Ricordiamo che l’Italia è leader europeo per numero di coltivatori biologici (oltre 70.000) e di imprese di trasformazione (oltre 10.000); nel complesso, 80 mila operatori (+2%) e 2 milioni di ettari coltivati (+2%), pari al 15,8 % della superficie agricola utilizzabile nazionale. Ettari coltivati per oltre il 60% a prati pascolo (551mila ha), colture foraggere (397mila ha) e cereali (330,3mila ha). A queste categorie seguono, per estensione, le superfici biologiche investite a olivo (ca 243mila ha) e a vite (109,4mila ha).

L’agricoltura biologica, quindi, rappresenta un tassello sempre più importante dell’agroalimentare italiano di qualità, come ci confermano i dati.

Il rischio, però, è che la forte domanda di agroalimentare bio sia coperta da prodotti biologici di importazione a scapito del bio Made in Italy. I dati Sinab, appena pubblicati nel “Bio in cifre 2020”, ci indicano un incremento del 13% delle quantità totali importate da Paesi terzi rispetto al 2018. Tale crescita è da attribuire all’aumento di importazioni di colture industriali (+35,2%), cereali (16,9%) e “caffè, cacao, zuccheri, tè e spezie”(+22,8%). I cereali, le colture industriali e la frutta fresca e secca sono le categorie di prodotto biologico più importate, con un’incidenza rispettivamente del 30,2%, 19,5% e 17%.

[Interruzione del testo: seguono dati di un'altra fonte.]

Definition console_log (message : string) : M unit := emit (EvConsole message).
Definition progressCallback (message : string) : M unit := emit (EvProgress message).

(** [fs.promises.mkdir(dir, { recursive: true })] *)
Definition mkdir_recursive (dir : Path) : M unit :=
  run emit (EvMkdir dir) ;;
  fun w =>
    let chain := ancestors_from [] dir ++ [dir] in
    if decide (Exists (fun d => is_Some (files w !! d)) chain)
    then (Throw (SystemError "EEXIST" dir), w)
    else (Ok tt, with_dirs (dirs w ∪ list_to_set chain) w).

(** [fs.promises.rm(target, { recursive: true, force })]: without [force]
    a target that does not exist is an error; otherwise the target and all
    that is below it are gone. *)
Definition rm_recursive (force : bool) (target : Path) : M unit :=
  run emit (EvRm target) ;;
  fun w =>
    if decide (force = false ∧ ¬ (target ∈ dirs w ∨ is_Some (files w !! target))) then
      (Throw (SystemError "ENOENT" target), w)
    else
      (Ok tt,
       with_dirs (filter (fun d => ¬ target `prefix_of` d) (dirs w))
         (with_files (filter (fun kv => ¬ target `prefix_of` kv.1) (files w)) w)).

(** [fs.promises.copyFile(src, dst)]; the directory of [dst] is taken to
    exist. *)
Definition copyFile (src dst : Path) : M unit :=
  run emit (EvCopyFile src dst) ;;
  fun w =>
    match files w !! src with
    | None => (Throw (SystemError "ENOENT" src), w)
    | Some content =>
        if decide (dst ∈ dirs w) then (Throw (SystemError "EISDIR" dst), w)
        else (Ok tt, with_files (<[dst := content]> (files w)) w)
    end.

(** The loop that copies each file of a list into the directory [dir],
    under its own name, and the event of each copy. *)
Definition copy_into (dir : Path) (l : list Path) : M unit :=
  for_each l (fun f => copyFile f (path_join dir (basename f))).

Definition copy_event (dir : Path) (f : Path) : Event :=
  EvCopyFile f (path_join dir (basename f)).

(** The effects on the archive folder of an instruction at build time. *)
Definition is_archive_event (e : Event) : bool :=
  match e with
  | EvRm _ | EvMakeArchiveSubset _ _ _ _ => true
  | _ => false
  end.

(** From [w] to [w'] nothing was removed: every file and every directory
    is still there, and no [rm] was run. *)
Definition keeps (w w' : World) : Prop :=
  (∀ p, is_Some (files w !! p) → is_Some (files w' !! p))
  ∧ dirs w ⊆ dirs w'
  ∧ ∃ events, log w' = log w ++ events
              ∧ Forall (fun e => ∀ target, e ≠ EvRm target) events.

(** A computation that removes nothing, whatever its outcome. *)
Definition keeping {A} (m : M A) : Prop :=
  ∀ w r w', m w = (r, w') → keeps w w'.

(** Neither [dir] nor anything below it exists in [w]. *)
Definition gone (dir : Path) (w : World) : Prop :=
  ∀ p, dir `prefix_of` p → files w !! p = None ∧ p ∉ dirs w.

(** A computation that, started where [dir] is a directory, ends with
    [dir] gone when it returns and with nothing removed when it throws. *)
Definition ends_well {A} (dir : Path) (m : M A) : Prop :=
  ∀ w r w', dir ∈ dirs w → m w = (r, w') →
    match r with
    | Ok _ => gone dir w'
    | Throw _ => keeps w w'
    end.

Per quanto riguarda l’export bio, l’Italia è al secondo posto con 2,629 miliardi di prodotti esportati (dopo gli USA, con 2,981) con +7% rispetto all’anno precedente, contro una variazione del +4% registrata dall’export agroalimentare nel suo complesso (43 miliardi di euro nel 2019, dati Nomisma).

Promuovere il ricorso a materia prima italiana certificata riducendo i volumi delle importazioni rappresenterebbe un ulteriore stimolo di crescita al comparto e concorrere al raggiungimento del target del 25% di superficie investita a coltivazioni biologiche, indicato appunto nella strategia Farm to Fork, uno dei pilastri del New Green Deal: è questa un’occasione da non perdere.

“E’ senz’altro un segnale positivo – dice Antonio Corbari, presidente di AIAB – perché i consumatori sono sempre più consapevoli di quanto sia importante fare la spesa scegliendo prodotti sani per la salute e per l’ambiente.

Proprio per questo è paradossale che non ci sia da parte della politica (italiana ed europea) un convinto sostegno al settore bio. Ci auguriamo davvero che la Commissione cancelli le ultime decisioni del Parlamento Ue e si riallinei sui valori del GreenDeal e del #FarmToFork, così come più volte chiesto dalla Coalizione #CambiamoAgricoltura

Corbari richiama infine l’attenzione sui tranelli della Grande Distribuzione Organizzata. “Anche quando acquistiamo bio nei supermercati – dice – rimaniamo vigili sulle garanzie di equità e del giusto riconoscimento a chi produce e a chi lavora”.